Beaucoup de ces munitions sont dans un état anormal, voire dangereux. Les obus fabriqués pendant la Seconde guerre mondiale ne tenaient plus dans les caisses à moitié pourries, formant des monticules recouverts de la poudre sortie des douilles. Ils n'étaient même pas été protégés par une couche de terre et la foudre pouvait déclencher une catastrophe terrible. Cependant, la direction de la République non reconnue n'a pas permis au commandement de la 14e armée, puis à celui de la base militaire de détruire ses munitions. Elle n'a pas autorisé la Russie à récupérer les arsenaux et le matériel de guerre qu'elle a proclamés "bien national échu en partage au peuple de Transnistrie à la suite de l'éclatement de l'Union Soviétique".

Tiraspol ne reconnaît toujours pas les engagements internationaux pris par Moscou au sommet de l'OSCE d'Istanbul en 1999 de retirer sa base militaire du territoire de la Transnistrie. Les trains chargés de matériel de guerre ne pouvaient partir pour la Russie qu'après de longues négociations et des concessions économiques consenties par le Kremlin et le ministre russe de la Défense. Notamment contre l'annulation de la dette de la République non reconnue pour le gaz russe. Il faut dire que ces dettes s'élevaient à des centaines de millions de dollars.

Elles sont importantes aujourd'hui également. Contractées par Tiraspol et par Chisinau. Moscou propose de les restructurer et d'en annuler certaines si les deux capitales acceptent son plan de règlement pacifique et civilisé du problème transnistrien et d'édification d'un Etat fédéral unique. De surcroît, des avantages économiques et financiers pour le gaz, le pétrole et l'électricité et d'autres facilités dans les relations commerciales avec la Russie et d'autres pays de la CEI sont promis à la future fédération.

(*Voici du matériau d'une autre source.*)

(** A raise in the new-vault branch comes before the first write. *)
Lemma new_vault_raises (s s' : state) (e : exn) :
  new_vault s = (Raise e, s') -> same_files s s' /\ conn s' = conn s.
Proof.
  unfold new_vault, andthen, getpass.
  destruct (tty s) as [|p [|p2 rest]] eqn:Et; cbn [tty set_tty].
  - intros [= _ <-]. now repeat split.
  - intros [= _ <-]. now repeat split.
  - case_decide as Hne.
    + intros [= _ <-]. now repeat split.
    + unfold AESEncryptor_new, andthen, get_random_bytes, lift, modify,
        AESEncryptor.__init__.
      destruct (str_encode p) as [pw|ex] eqn:Ep; cbn; rewrite ?Ep; cbn.
      * discriminate.
      * intros [= _ <-]. now repeat split.
Qed.

Lemma __init___split (s : state) :
  __init__ s =
    match _setup_crypto (set_crypto None (set_conn None s)) with
    | (Return _, s1) => (run _ <- connect; _init_db) s1
    | (Raise e, s1) => (Raise e, s1)
    end.
Proof. reflexivity. Qed.

Lemma connect_init_db (s : state) :
  (run _ <- connect; _init_db) s
  = (Return tt, set_conn (Some Connected)
                  (set_db_file (Some (default ∅ (db_file s))) s)).
Proof.
  unfold andthen, connect, modify, _init_db, cursor_execute, conn_commit.
  cbn. now destruct s.
Qed.

Lemma new_vault_run (s : state) (p : str) (pw : bytes) (rest : list str) :
  tty s = p :: p :: rest -> str_encode p = Return pw ->
  new_vault s =
    (Return tt,
     set_hash_file (Some (sha256_hexdigest pw))
       (set_salt_file (Some (entropy s (draws s)))
          (set_crypto (Some (derived pw (entropy s (draws s))))
             (set_draws (S (draws s)) (set_tty rest s))))).
Proof.
  intros Ht Hp. unfold new_vault, andthen, getpass. rewrite Ht.
  cbn [tty set_tty].
  rewrite decide_False by (intros H; now apply H).
  unfold AESEncryptor_new, andthen, get_random_bytes, lift, modify,
    AESEncryptor.__init__.
  rewrite Hp. cbn. reflexivity.
Qed.

(** X10: where there is no vault yet (the database file or the salt file
    is missing) and the same passphrase is entered twice, opening creates
    the vault: the salt file holds the 16 random bytes drawn, the hash
    file the digest of the passphrase, and the object is unlocked with
    the key derived from the passphrase and that salt, on the table the
    database file held before, or on the empty one. The empty passphrase
    is taken like any other. *)
Theorem create_vault_unlocks (s : state) (p : str) (pw : bytes) (rest : list str) :
  db_file s = None \/ salt_file s = None ->
  tty s = p :: p :: rest -> str_encode p = Return pw ->
  let salt := entropy s (draws s) in
  exists s',
    __init__ s = (Return tt, s')
    /\ unlocked s' (derived pw salt) (default ∅ (db_file s))
    /\ salt_file s' = Some salt
    /\ hash_file s' = Some (sha256_hexdigest pw)
    /\ tty s' = rest.
Proof.
  intros Hnew Ht Hp salt. rewrite __init___split.
  rewrite _setup_crypto_new by exact Hnew.
  rewrite (new_vault_run (set_crypto None (set_conn None s)) p pw rest Ht Hp),
    connect_init_db.
  eexists. split; [reflexivity|]. now repeat split.
Qed.

(** X11: when the two passphrases entered for a new vault differ, opening
    raises [ValueError("Пароли не совпадают")]; no file is written and
    the object stays without key and connection. *)
Theorem create_mismatch (s : state) (p p2 : str) (rest : list str) :
  db_file s = None \/ salt_file s = None ->
  tty s = p :: p2 :: rest -> p <> p2 ->
  exists s',
    __init__ s = (Raise (ValueError "Пароли не совпадают"), s')
    /\ same_files s s' /\ crypto s' = None /\ conn s' = None.
Proof.
  intros Hnew Ht Hne. rewrite __init___split.
  rewrite _setup_crypto_new by exact Hnew.
  unfold new_vault, andthen, getpass. cbn [tty set_crypto set_conn]. rewrite Ht.
  cbn [tty set_tty]. rewrite decide_True by exact Hne.
  eexists. split; [reflexivity|]. now repeat split.
Qed.

(** The raises of [__init__] in this embedding are those of the prompt,
    of the comparison and encoding of the passphrase and of the hash
    check, which all come before the first write. *)
Lemma __init___raises (s s' : state) (e : exn) :
  __init__ s = (Raise e, s') -> same_files s s' /\ conn s' = None.
Proof.
  rewrite __init___split.
  set (s0 := set_crypto None (set_conn None s)).
  assert (F0 : same_files s s0) by now repeat split.
  assert (C0 : conn s0 = None) by reflexivity.
  destruct (db_file s0) as [t|] eqn:Ed; [destruct (salt_file s0) as [salt|] eqn:Es|].
  - rewrite (_setup_crypto_existing s0 t salt Ed Es).
    destruct (_setup_crypto_loop_files (tty s0) salt s0) as [F C].
    destruct (_setup_crypto_loop (tty s0) salt s0) as [[u|e0] s1]; cbn [snd] in F, C.
    + rewrite connect_init_db. discriminate.
    + intros [= _ <-]. split; [exact (same_files_trans _ _ _ F0 F) | congruence].
  - rewrite _setup_crypto_new by now right.
    destruct (new_vault s0) as [[u|e0] s1] eqn:En.
    + rewrite connect_init_db. discriminate.
    + intros [= _ <-]. apply new_vault_raises in En as [F C].
      split; [exact (same_files_trans _ _ _ F0 F) | congruence].
  - rewrite _setup_crypto_new by now left.
    destruct (new_vault s0) as [[u|e0] s1] eqn:En.
    + rewrite connect_init_db. discriminate.
    + intros [= _ <-]. apply new_vault_raises in En as [F C].
      split; [exact (same_files_trans _ _ _ F0 F) | congruence].
Qed.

Ce plan sera-t-il accepté sur les rives du Dniestr. On peut espérer une réponse positive. De nombreux politologues et spécialistes militaires sont d'avis que c'est une chance à ne pas laisser passer.

Le mémorandum proposé demande et implique une discussion sérieuse au niveau de la société et du gouvernement, et des modifications, peut-être même concernant la démilitarisation complète, mais il jette une base solide, favorable à la réunification tant attendue du pays commun à Chisinau et à Tiraspol. Il offre une chance de redonner aux gens la certitude de pouvoir vivre en paix sur leur terre natale unique.

Si le programme russe de rétablissement de l'intégrité territoriale de la Moldavie est accepté, ce sera un bon précédent de règlement des problèmes interethniques sans attisement de la haine réciproque et sans effusion de sang. Précédent qui pourra servir de modèle à de nombreux pays. Notamment à certains Etats issus de l'ex-URSS. A la Géorgie, par exemple. Il n'est pas exclu qu'après le problème transnistrien on puisse résoudre celui de l'Ossétie du Sud, de l'Abkhazie, peut-être du Haut Karabakh...

Ne pressons pas les événements. Attendons le succès sur le Dniestr. Il ne faut pas effaroucher l'espoir.